(** A relation of the worlds before and after that the calls of the other services, and
    the others, respect. *)
Class Traffic (W Resp : Type) `{!Collection W, !EqpCollection W, !TemplateCollection W Template,
    !EsApi W, !Redis W, !Http W Resp} (others : W → W) (R : W → W → Prop) := {
  traffic_preorder :: PreOrder R;
  others_moves w : R w (others w);
  find_moves q w : R w (find q w).1;
  eqp_find_moves f w : R w (eqp_find f w).1;
  template_doc_moves k w : R w (find_template_doc k w).1;
  es_api_moves x b w : R w (es_search_api x b w).1;
  http_moves u p w : R w (http_post u p w).1;
  exists_all_moves ks w : R w (redis_exists_all ks w).1;
  es_later_moves w : R w (es_later w);
}.

(** The keys of Redis are left to time, and a reachable Redis answers. *)
Class Network (W Resp : Type) `{!Collection W, !EqpCollection W, !TemplateCollection W Template,
    !EsApi W, !Redis W, !Http W Resp} (expiry : W → gmap string Z) (up : W → Prop)
    (others : W → W) := {
  network_traffic :: Traffic W Resp others (benign expiry up);
  exists_all_up ks w : up w → isOk (redis_exists_all ks w).2 = true;
  setex_up k t w : up w → (0 < t)%Z → (redis_setex k t w).2 = Ok tt;
  setex_stays_up k t w : up w → up (redis_setex k t w).1;
}.

(** Every operation of the components moves the world along such a relation. *)
Section Traffic.
Context {W C L CT CL CB Resp : Type}.
Context `{!Collection W, !EqpCollection W, !TemplateCollection W Template, !EsApi W, !Redis W}.
Context `{!Http W Resp, !TTLCache C MonitorProfile, !TTLCache L Z, !TTLCache CT string}.
Context `{!TTLCache CL (list string), !TTLCache CB bool, !SetIter}.
Context (debug_read_only : bool) (key_prefix api_url es_keyword_suffix : string) (others : W → W).
Context (R : W → W → Prop) `{!Traffic W Resp others R}.

Lemma resolve_moves {X} (f : _ → X) pr m e :
  moves R (x <- resolve_profile (C := C) others pr m e ;; se_ret (f x)).
Proof.
  assert (∀ A (g : MongoExc → RepoError) (op : SE W MongoExc A), (∀ w, R w (op w).1) →
    moves R (call (C := C) others g op)) as Hcall.
  { intros A g op Hop [w c]. unfold call. simpl. specialize (Hop w). destruct (op w) as [w' r].
    simpl in *. etrans; [exact Hop|apply others_moves]. }
  unfold resolve_profile, resolve_uncached, collect_scope_docs.
  moves_parts. apply Hcall. intros. apply find_moves.
Qed.

Lemma es_call_moves {A} (op : SE W EsExc A) :
  (∀ w, R w (op w).1) → moves R (es_call (CT := CT) (CL := CL) (CB := CB) op).
Proof.
  intros Hop [w c]. unfold es_call. simpl. specialize (Hop w). by destruct (op w) as [w' r].
Qed.

Lemma es_search_moves x b :
  moves R (client (CT := CT) (CL := CL) (CB := CB) ;;; es_call (es_search_api x b)).
Proof. unfold client. moves_parts. apply es_call_moves. intros. apply es_api_moves. Qed.

Lemma timed_moves {A} (f : Z → _ → A) : moves R (timed (CT := CT) (CL := CL) (CB := CB) f).
Proof. intros [w c]. apply es_later_moves. Qed.

Lemma metric_names_moves x c p :
  moves R (get_metric_names (CT := CT) (CL := CL) (CB := CB) es_keyword_suffix x c p).
Proof.
  unfold get_metric_names, cached, search_names, client. moves_parts; try apply timed_moves.
  apply es_call_moves. intros. apply es_api_moves.
Qed.

Lemma eqp_active_moves p (w : W) : R w (get_active_equipment_by_process p w).1.
Proof.
  unfold get_active_equipment_by_process, eqp_call.
  pose proof (eqp_find_moves (Some p) w) as Hb. by destruct (eqp_find _ w).
Qed.

Lemma template_moves k (w : W) : R w (find_template (T := Template) k w).1.
Proof.
  unfold find_template. generalize (_fallback_queries k). intros qs. revert w.
  induction qs as [|q qs IH]; intros w; [done|]. simpl. unfold se_bind, eqp_call.
  pose proof (template_doc_moves q w) as Hq. destruct (find_template_doc q w) as [w1 [[d|]|e]];
    simpl in *; [done| |done]. by etrans; [exact Hq|].
Qed.

Lemma lift_moves {A} (m : SE (W * EmailAlertClient) SendExc A) : moves R m → moves R (lift m).
Proof. intros Hm s. unfold lift. specialize (Hm s). by destruct (m s). Qed.

Lemma send_alert_moves a : moves R (send_alert debug_read_only api_url a).
Proof.
  unfold send_alert, _record_outbox_failure. moves_parts.
  apply lift_moves. unfold post_and_read. moves_parts. intros [w c]. unfold http. simpl.
  pose proof (http_moves api_url (to_payload a) w) as Hp. by destruct (http_post _ _ w).
Qed.

Lemma batch_moves ks : moves R (is_cooling_down_batch (L := L) debug_read_only key_prefix ks).
Proof.
  unfold is_cooling_down_batch, or_unavailable. moves_parts. intros [w l]. unfold redis. simpl.
  pose proof (exists_all_moves (_make_key key_prefix <$> ks) w) as Hp.
  by destruct (redis_exists_all _ w).
Qed.

Lemma set_cooldown_moves k m :
  (∀ k t w, R w (redis_setex k t w).1) →
  moves R (set_cooldown (L := L) debug_read_only key_prefix k m).
Proof.
  intros Hset. unfold set_cooldown, or_unavailable. moves_parts. intros [w l]. unfold redis. simpl.
  pose proof (Hset (_make_key key_prefix k) (m * 60)%Z w) as Hp. by destruct (redis_setex _ _ w).
Qed.
End Traffic.

Section Service.
Context {W C L CT CL CB Resp : Type}.
Context `{!Collection W, !EqpCollection W, !TemplateCollection W Template, !EsApi W, !Redis W}.
Context `{!Http W Resp, !TTLCache C MonitorProfile, !TTLCache L Z, !TTLCache CT string}.
Context `{!TTLCache CL (list string), !TTLCache CB bool, !SetIter}.
Context (key_prefix api_url es_keyword_suffix : string) (others : W → W).
Context (expiry : W → gmap string Z) (up : W → Prop).
Context `{!RedisLaws W expiry, !Network W Resp expiry up others}.
Context (local_entries : L → gmap string (Z * Z))
  `{!TTLCacheLaws L Z COOLDOWN_LOCAL_CACHE_MAX_TTL_SEC local_entries}.

Notation Pod := (Pod (C := C) (L := L) (CT := CT) (CL := CL) (CB := CB)).
#[local] Instance the_deps : Deps (W * Pod) :=
  pod_deps false key_prefix api_url es_keyword_suffix others.

(** The cooldown service of the pod is its Redis. *)
#[export] Instance pod_service : CooldownService (W * Pod) := {
  ident := _make_key key_prefix;
  now s := clock s.1;
  held i t s := ∃ e, expiry s.1 !! i = Some e ∧ (t ≤ e)%Z;
  usable s := up s.1;
}.

Notation R := (benign expiry up).

Lemma benign_quiet (w w' : W) (p p' : Pod) : R w w' → quiet (w, p) (w', p').
Proof.
  intros [Hc Hu Hk]. split_and!; [done|done|]. intros i t [?|(e & He & ?)]; [left; simpl in *; lia|].
  destruct (Hk i e He) as [?|(e' & ? & ?)]; [left; simpl; lia|]. right. exists e'. simpl in *.
  split; [done|lia].
Qed.

Lemma on_quiet {X E A} name get put (op : SE (W * X) E A) (s : W * Pod) :
  moves R op → quiet s (on others name get put op s).1.
Proof.
  intros Hop. destruct s as [w p]. unfold on. specialize (Hop (w, get p)).
  cbn [fst snd] in *. destruct (op (w, get p)) as [[w' x'] r]. cbn [fst snd] in *.
  apply benign_quiet. etrans; [exact Hop|apply others_moves].
Qed.

Lemma on_world_quiet {E A} name (op : SE W E A) (s : W * Pod) :
  (∀ w, R w (op w).1) → quiet s (on_world others name op s).1.
Proof.
  intros Hop. apply on_quiet. intros [w x]. simpl. specialize (Hop w). by destruct (op w).
Qed.

(** A batch asks Redis when Redis can be reached. *)
Lemma batch_sees ks (w : W) (l : L) s' d k :
  up w → is_cooling_down_batch false key_prefix ks (w, l) = (s', Ok d) → k ∈ ks →
  is_cooling d k = redis_live expiry w (_make_key key_prefix k).
Proof.
  intros Hu Hb Hk. destruct (batch_agrees false key_prefix expiry local_entries ks k _ _ _ Hb Hk)
    as [Hd _]. simpl in Hd.
  rewrite (exists_all_up (_make_key key_prefix <$> ks) w Hu) in Hd. unfold is_cooling.
  by rewrite Hd.
Qed.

About this task = In the entries above, find the line holding "name (op : SE" and the line holding "up w → is_cooling_down_batch", then retype exactly those two lines and every line between them, and nothing else.

Written solution =
Lemma on_world_quiet {E A} name (op : SE W E A) (s : W * Pod) :
  (∀ w, R w (op w).1) → quiet s (on_world others name op s).1.
Proof.
  intros Hop. apply on_quiet. intros [w x]. simpl. specialize (Hop w). by destruct (op w).
Qed.

(** A batch asks Redis when Redis can be reached. *)
Lemma batch_sees ks (w : W) (l : L) s' d k :
  up w → is_cooling_down_batch false key_prefix ks (w, l) = (s', Ok d) → k ∈ ks →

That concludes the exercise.